Dataset
(** Two paths part ways at some field: neither lies on or below the other. *)
Definition diverge (p q : list string) : Prop :=
  ∃ r a b p' q', p = r ++ a :: p' ∧ q = r ++ b :: q' ∧ a ≠ b.

(** The database holding the workspace [-abc], private by default, with the
    given record stored for the user [u1]. *)
Definition sample_store (record : json) : json :=
  JObj {[ "-abc" :=
    JObj {[ "users" := JObj {[ "u1" := record ]};
            "settings" := JObj {[ "defaultPermission" := JStr "PRIVATE" ]} ]} ]}.

Definition denied : JsError :=
  {| code := Some "PERMISSION_DENIED"; message := "permission_denied at /-abc/users/u1" |}.
Definition unavailable : JsError :=
  {| code := Some "UNAVAILABLE"; message := "network error" |}.

(** A world like [world_of] in which every read is rejected with [e]. *)
Definition unreadable_world (e : JsError) (a : Atoms) (t : json) : World :=
  {| atoms := a; store := t; readError := λ _, Some e; writeError := λ _, None;
     pushed := 0; search := EmptyString; permissionDenied := false; trace := [] |}.

(** Effects that neither read nor write the store. *)
Definition quiet (l : list Effect) : Prop :=
  filter (λ e, is_read e = true) l = [] ∧ filter (λ e, is_write e = true) l = [].


(** Logging a list of effects, oldest first. *)
Definition logs (l : list Effect) (w : World) : World := foldl (λ w e, log e w) w l.

(** A source workspace for the copy flow: an editor field with its own
    [users] entry, settings with users and a default permission, no input. *)
Definition copy_settings : gmap string json :=
  {[ "workspaceName" := JStr "contest";
     "defaultPermission" := JStr "READ";
     "users" := JObj {[ "u1" := JObj {[ "name" := JStr "Ann" ]} ]} ]}.

Definition copy_source : json :=
  JObj {[ "-Mabcdefghijklmnopqr" :=
    JObj {[ "editor-cpp" :=
              JObj {[ "users" := JObj {[ "u1" := JObj {[ "color" := JStr "#ff0000" ]} ]};
                      "checkpoint" := JStr "int main() {}" ]};
            "settings" := JObj copy_settings ]} ]}.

About this task
Go through the records. Copy each line where "Definition" appears.

Task result
Definition diverge (p q : list string) : Prop :=
Definition sample_store (record : json) : json :=
Definition denied : JsError :=
Definition unavailable : JsError :=
Definition unreadable_world (e : JsError) (a : Atoms) (t : json) : World :=
Definition quiet (l : list Effect) : Prop :=
Definition logs (l : list Effect) (w : World) : World := foldl (λ w e, log e w) w l.
Definition copy_settings : gmap string json :=
Definition copy_source : json :=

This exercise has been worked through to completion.